Start of Block

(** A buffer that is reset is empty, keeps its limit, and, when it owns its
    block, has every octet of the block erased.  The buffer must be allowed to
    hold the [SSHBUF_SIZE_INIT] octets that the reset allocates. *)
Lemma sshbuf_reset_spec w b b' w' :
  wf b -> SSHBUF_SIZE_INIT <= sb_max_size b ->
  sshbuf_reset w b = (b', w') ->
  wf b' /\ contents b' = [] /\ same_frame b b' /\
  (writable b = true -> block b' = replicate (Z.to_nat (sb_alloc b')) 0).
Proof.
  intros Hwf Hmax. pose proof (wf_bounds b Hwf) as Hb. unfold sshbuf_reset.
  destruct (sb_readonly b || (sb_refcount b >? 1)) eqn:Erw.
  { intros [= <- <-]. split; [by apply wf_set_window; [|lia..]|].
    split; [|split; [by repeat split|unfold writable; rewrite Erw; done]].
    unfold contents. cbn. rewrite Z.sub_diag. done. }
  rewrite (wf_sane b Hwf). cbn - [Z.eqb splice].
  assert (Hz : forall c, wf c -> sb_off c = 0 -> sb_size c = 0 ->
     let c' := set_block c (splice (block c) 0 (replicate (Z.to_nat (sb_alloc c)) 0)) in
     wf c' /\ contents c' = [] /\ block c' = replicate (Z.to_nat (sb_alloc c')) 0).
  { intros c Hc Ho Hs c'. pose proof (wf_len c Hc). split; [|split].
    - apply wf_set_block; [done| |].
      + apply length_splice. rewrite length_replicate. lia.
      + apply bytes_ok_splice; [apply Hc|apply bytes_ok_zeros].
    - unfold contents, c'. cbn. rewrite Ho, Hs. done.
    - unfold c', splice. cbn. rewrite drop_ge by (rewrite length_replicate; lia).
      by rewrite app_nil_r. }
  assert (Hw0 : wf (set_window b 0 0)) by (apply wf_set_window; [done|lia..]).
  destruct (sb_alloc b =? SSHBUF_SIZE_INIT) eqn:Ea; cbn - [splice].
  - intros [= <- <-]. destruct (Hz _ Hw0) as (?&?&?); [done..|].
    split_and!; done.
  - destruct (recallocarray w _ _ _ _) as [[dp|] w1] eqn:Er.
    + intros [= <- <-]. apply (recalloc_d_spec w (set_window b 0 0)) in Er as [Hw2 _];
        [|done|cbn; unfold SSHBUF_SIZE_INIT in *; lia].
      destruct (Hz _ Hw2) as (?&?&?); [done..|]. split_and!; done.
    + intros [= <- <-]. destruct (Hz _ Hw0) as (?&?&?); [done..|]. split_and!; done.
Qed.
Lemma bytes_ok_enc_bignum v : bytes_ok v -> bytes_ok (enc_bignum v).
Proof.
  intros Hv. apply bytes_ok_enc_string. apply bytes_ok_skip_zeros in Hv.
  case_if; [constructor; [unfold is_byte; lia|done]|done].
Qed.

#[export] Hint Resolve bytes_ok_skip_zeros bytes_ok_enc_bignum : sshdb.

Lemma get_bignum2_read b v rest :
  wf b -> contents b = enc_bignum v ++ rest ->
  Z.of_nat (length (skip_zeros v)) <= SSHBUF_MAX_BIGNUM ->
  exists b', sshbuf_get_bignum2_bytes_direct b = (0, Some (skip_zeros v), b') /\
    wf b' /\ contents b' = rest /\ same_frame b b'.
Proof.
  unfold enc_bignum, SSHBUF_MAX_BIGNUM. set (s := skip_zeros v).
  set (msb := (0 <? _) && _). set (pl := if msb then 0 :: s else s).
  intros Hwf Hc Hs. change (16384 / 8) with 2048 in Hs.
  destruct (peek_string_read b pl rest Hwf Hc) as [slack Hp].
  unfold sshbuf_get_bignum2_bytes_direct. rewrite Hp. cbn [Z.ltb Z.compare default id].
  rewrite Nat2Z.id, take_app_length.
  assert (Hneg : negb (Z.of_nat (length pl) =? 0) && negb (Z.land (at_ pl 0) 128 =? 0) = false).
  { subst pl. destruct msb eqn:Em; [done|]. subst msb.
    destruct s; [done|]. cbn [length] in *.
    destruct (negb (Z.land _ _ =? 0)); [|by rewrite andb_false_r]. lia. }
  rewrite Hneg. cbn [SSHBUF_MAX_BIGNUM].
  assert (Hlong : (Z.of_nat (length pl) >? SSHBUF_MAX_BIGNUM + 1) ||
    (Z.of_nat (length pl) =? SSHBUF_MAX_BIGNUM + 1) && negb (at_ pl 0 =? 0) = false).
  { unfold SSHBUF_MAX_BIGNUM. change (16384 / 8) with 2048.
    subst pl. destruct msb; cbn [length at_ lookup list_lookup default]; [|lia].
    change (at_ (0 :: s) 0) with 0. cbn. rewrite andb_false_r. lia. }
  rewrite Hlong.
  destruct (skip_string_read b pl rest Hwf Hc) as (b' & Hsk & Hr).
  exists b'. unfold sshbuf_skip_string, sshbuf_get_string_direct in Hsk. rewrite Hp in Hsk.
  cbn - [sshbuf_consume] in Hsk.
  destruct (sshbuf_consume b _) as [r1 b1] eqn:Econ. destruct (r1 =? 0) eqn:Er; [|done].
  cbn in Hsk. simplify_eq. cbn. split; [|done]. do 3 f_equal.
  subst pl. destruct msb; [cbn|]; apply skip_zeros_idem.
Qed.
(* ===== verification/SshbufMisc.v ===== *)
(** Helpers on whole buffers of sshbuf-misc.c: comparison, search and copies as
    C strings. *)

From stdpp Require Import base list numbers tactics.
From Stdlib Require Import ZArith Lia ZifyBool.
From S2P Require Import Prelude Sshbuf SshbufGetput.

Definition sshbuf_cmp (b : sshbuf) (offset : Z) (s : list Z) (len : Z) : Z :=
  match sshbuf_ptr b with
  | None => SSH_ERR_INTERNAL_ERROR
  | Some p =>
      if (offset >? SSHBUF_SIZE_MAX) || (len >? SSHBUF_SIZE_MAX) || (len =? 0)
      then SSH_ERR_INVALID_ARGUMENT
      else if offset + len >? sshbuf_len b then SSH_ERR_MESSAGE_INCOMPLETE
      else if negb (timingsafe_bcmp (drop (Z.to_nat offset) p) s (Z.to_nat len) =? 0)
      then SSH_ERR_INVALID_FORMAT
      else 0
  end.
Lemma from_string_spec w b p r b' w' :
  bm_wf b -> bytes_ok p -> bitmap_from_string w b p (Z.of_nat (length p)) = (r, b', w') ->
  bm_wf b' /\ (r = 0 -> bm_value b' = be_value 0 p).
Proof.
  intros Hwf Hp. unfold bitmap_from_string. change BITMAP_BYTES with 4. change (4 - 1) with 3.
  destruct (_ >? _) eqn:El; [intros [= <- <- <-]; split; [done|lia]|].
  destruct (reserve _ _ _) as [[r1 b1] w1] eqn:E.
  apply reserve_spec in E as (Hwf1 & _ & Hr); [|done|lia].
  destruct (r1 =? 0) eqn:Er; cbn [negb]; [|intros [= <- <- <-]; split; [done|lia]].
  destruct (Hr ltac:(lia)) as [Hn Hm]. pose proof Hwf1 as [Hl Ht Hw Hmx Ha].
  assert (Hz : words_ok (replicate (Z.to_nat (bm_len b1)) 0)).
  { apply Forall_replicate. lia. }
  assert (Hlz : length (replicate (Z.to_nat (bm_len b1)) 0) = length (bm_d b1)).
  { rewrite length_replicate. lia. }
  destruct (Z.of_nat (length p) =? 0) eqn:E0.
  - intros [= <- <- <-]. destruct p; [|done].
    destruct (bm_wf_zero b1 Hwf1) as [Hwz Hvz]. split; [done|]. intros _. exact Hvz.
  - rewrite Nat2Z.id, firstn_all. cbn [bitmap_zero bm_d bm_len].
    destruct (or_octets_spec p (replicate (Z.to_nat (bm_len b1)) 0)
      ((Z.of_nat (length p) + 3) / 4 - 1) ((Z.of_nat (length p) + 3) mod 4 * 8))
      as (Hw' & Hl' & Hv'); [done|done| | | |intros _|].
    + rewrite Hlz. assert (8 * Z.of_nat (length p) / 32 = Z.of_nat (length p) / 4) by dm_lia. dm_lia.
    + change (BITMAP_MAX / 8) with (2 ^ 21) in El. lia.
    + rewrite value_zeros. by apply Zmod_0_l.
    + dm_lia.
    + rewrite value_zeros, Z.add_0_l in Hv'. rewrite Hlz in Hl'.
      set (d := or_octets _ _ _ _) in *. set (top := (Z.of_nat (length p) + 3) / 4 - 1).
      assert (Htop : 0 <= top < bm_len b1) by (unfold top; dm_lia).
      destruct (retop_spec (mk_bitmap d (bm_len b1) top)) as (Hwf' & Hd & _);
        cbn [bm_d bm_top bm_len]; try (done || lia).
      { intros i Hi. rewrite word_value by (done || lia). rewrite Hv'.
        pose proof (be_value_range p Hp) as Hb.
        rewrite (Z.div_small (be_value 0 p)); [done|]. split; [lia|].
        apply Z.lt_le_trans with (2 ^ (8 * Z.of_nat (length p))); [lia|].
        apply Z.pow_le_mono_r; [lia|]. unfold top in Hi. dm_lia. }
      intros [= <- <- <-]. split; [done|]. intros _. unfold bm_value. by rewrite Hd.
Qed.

End of Block

Only a number is needed: how many lines of the material above contain "Import"?

3